In November 2013 owners of of 50 selected sites across Los Angeles county were prescribed one of four custom wildflower seed mixes based on their location. Participants were responsible for sowing, watering, weeding, and occasionally hunting gophers. Over the past few weeks we have been receiving reports from these Wildflowering L.A. sites. The first accounts of flowers came in early February, but with our early spring Southern California heat and sun kicking in, we have many sites experiencing their first waves of dramatic blooms. This will continue in secessional waves through June with various species coming up, flowering, and then receding as others take the stage.

Site #44: 478 E. Avenue 28, Lincoln Heights (photo: Isabel Avila)
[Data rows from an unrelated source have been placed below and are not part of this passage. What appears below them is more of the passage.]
Definition dashboard_shown (h : list event) (origin : str) (c : credentials_of)
    (expected : str * str) (found : str * bool) : Prop :=
  fst found = fst expected
  /\ exists path d p, uid_path "/api/dashboards/uid/" (fst expected) = Ok path
     /\ json_at h (origin ++ path) c d
     /\ get_nested (JObj d) "dashboard" "title" JNull = Ok (JStr (snd expected))
     /\ get_nested (JObj d) "meta" "provisioned" (JBool false) = Ok p /\ snd found = jtruthy p.
Definition folder_shown (h : list event) (origin : str) (c : credentials_of)
    (expected : str * str) (uid : str) : Prop :=
  uid = fst expected
  /\ exists path d, uid_path "/api/folders/" (fst expected) = Ok path
     /\ json_at h (origin ++ path) c d /\ dict_get str_eqb d (u "title") = Some (JStr (snd expected)).
Definition datasource_shown (h : list event) (origin : str) (c : credentials_of)
    (expected : str * str * str) (uid : str) : Prop :=
  uid = fst (fst expected)
  /\ exists path d, uid_path "/api/datasources/uid/" (fst (fst expected)) = Ok path
     /\ json_at h (origin ++ path) c d
     /\ dict_get str_eqb d (u "type") = Some (JStr (snd (fst expected)))
     /\ dict_get str_eqb d (u "url") = Some (JStr (snd expected)).
Lemma dashboard_incl h h' origin c e f : incl h h' ->
  dashboard_shown h origin c e f -> dashboard_shown h' origin c e f.
Proof using Type.
  intros Hi (H1 & path & d & p & H2 & H3 & H4). split; [done|]. exists path, d, p.
  split; [done|]. split; [by eapply json_at_incl|done].
Qed.
Lemma folder_incl h h' origin c e f : incl h h' -> folder_shown h origin c e f -> folder_shown h' origin c e f.
Proof using Type.
  intros Hi (H1 & path & d & H2 & H3 & H4). split; [done|]. exists path, d.
  split; [done|]. split; [by eapply json_at_incl|done].
Qed.
Lemma datasource_incl h h' origin c e f : incl h h' ->
  datasource_shown h origin c e f -> datasource_shown h' origin c e f.
Proof using Type.
  intros Hi (H1 & path & d & H2 & H3 & H4). split; [done|]. exists path, d.
  split; [done|]. split; [by eapply json_at_incl|done].
Qed.
Lemma jeq_str_true v s : jeq_str v s = true -> v = JStr s.
Proof using Type. destruct v; try done. by intros ->%str_eqb_eq. Qed.
Lemma jget_str d key s : default JNull (dict_get str_eqb d key) = JStr s ->
  dict_get str_eqb d key = Some (JStr s).
Proof using Type. by destruct (dict_get str_eqb d key); cbn; [intros ->|]. Qed.

Lemma dashboards_yield origin c expected : yields (W := W) (check_dashboards origin c expected)
  (fun found h => Forall2 (dashboard_shown h origin c) expected found).
Proof using Type.
  induction expected as [|[uid title] expected IH]; [apply yields_value; constructor|].
  intros w found w' (path & w1 & Hp & E)%Mbind_Ok. injection Hp as Hp <-.
  apply Mbind_Ok in E as (v & w2 & (h1 & Hs1 & d & -> & Hj)%get_json_yields & E).
  apply Mbind_Ok in E as (t & w3 & Ht & E). injection Ht as Ht <-.
  destruct (jeq_str t title) eqn:Et; [|done]. apply jeq_str_true in Et as ->. cbn [negb] in E.
  apply Mbind_Ok in E as (p & w4 & Hpr & E). injection Hpr as Hpr <-.
  apply Mbind_Ok in E as (rest & w5 & Hr & E). injection E as <- <-.
  destruct (IH _ _ _ Hr) as (h2 & Hs2 & H2). exists (h1 ++ h2). split; [by eapply steps_app|].
  constructor; [|eapply Forall2_impl; [|exact H2]].
  - split; [done|]. exists path, d, p. split; [done|]. split; [|done].
    eapply json_at_incl; [|exact Hj]. apply incl_appl, incl_refl.
  - intros a b. apply dashboard_incl, incl_appr, incl_refl.
Qed.
Lemma folders_yield origin c expected : yields (W := W) (check_folders origin c expected)
  (fun found h => Forall2 (folder_shown h origin c) expected found).
Proof using Type.
  induction expected as [|[uid title] expected IH]; [apply yields_value; constructor|].
  intros w found w' (path & w1 & Hp & E)%Mbind_Ok. injection Hp as Hp <-.
  apply Mbind_Ok in E as (v & w2 & (h1 & Hs1 & d & -> & Hj)%get_json_yields & E).
  apply Mbind_Ok in E as (t & w3 & Ht & E). injection Ht as Ht <-.
  destruct (jeq_str t title) eqn:Et; [|done]. apply jeq_str_true in Et as ->. cbn [negb] in E.
  apply Mbind_Ok in E as (rest & w5 & Hr & E). injection E as <- <-.
  destruct (IH _ _ _ Hr) as (h2 & Hs2 & H2). exists (h1 ++ h2). split; [by eapply steps_app|].
  constructor; [|eapply Forall2_impl; [|exact H2]].
  - split; [done|]. exists path, d. split; [done|]. split; [|by apply jget_str].
    eapply json_at_incl; [|exact Hj]. apply incl_appl, incl_refl.
  - intros a b. apply folder_incl, incl_appr, incl_refl.
Qed.
Lemma datasources_yield origin c expected : yields (W := W) (check_datasources origin c expected)
  (fun found h => Forall2 (datasource_shown h origin c) expected found).
Proof using Type.
  induction expected as [|[[uid type_] url] expected IH]; [apply yields_value; constructor|].
  intros w found w' (path & w1 & Hp & E)%Mbind_Ok. injection Hp as Hp <-.
  apply Mbind_Ok in E as (v & w2 & (h1 & Hs1 & d & -> & Hj)%get_json_yields & E).
  apply Mbind_Ok in E as (t & w3 & Ht & E). injection Ht as Ht <-.
  apply Mbind_Ok in E as (t2 & w4 & Ht2 & E). injection Ht2 as Ht2 <-.
  destruct (jeq_str t type_) eqn:Et; [|done]. apply jeq_str_true in Et as ->.
  destruct (jeq_str t2 url) eqn:Et; [|done]. apply jeq_str_true in Et as ->. cbn [negb andb] in E.
  apply Mbind_Ok in E as (rest & w5 & Hr & E). injection E as <- <-.
  destruct (IH _ _ _ Hr) as (h2 & Hs2 & H2). exists (h1 ++ h2). split; [by eapply steps_app|].
  constructor; [|eapply Forall2_impl; [|exact H2]].
  - split; [done|]. exists path, d. split; [done|]. split; [|split; by apply jget_str].
    eapply json_at_incl; [|exact Hj]. apply incl_appl, incl_refl.
  - intros a b. apply datasource_incl, incl_appr, incl_refl.
Qed.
On January 17th, 2014, our governor Jerry Brown declared a “drought state of emergency” in California. And while the orchards and fields that feed us are drying up in the Central Valley, our green lawns and flowing fountains down here in Los Angeles make it seem like everything is just fine. Perhaps the Wildflowering L.A. project might have been easier during a rainy El Niño year when our wildflowers really pop and Angelenos make the pilgrimage out to the flowing poppy fields of the Antelope Valley. Though it’s been a challenge, this drought period seems like the most appropriate and provocative time for us to really pay attention to the land we live on, to what really grows here, along with the whys, whens, and hows.

Site #27: 4237 Eagle Rock Boulevard

Participants have been sending their ‘bloom ratings,’ estimates of when their wildflower site might peak, some current snapshots, and general anecdotes about their experiences with the project. I have been compiling this information and adding it to our ‘map’ page, which will continue to be updated through June. Around that time the plants will start to dry up and set seed. Participants will be encouraged to let this cycle play out, allowing the meadows to gradually turn golden brown and broadcast seed for the next season.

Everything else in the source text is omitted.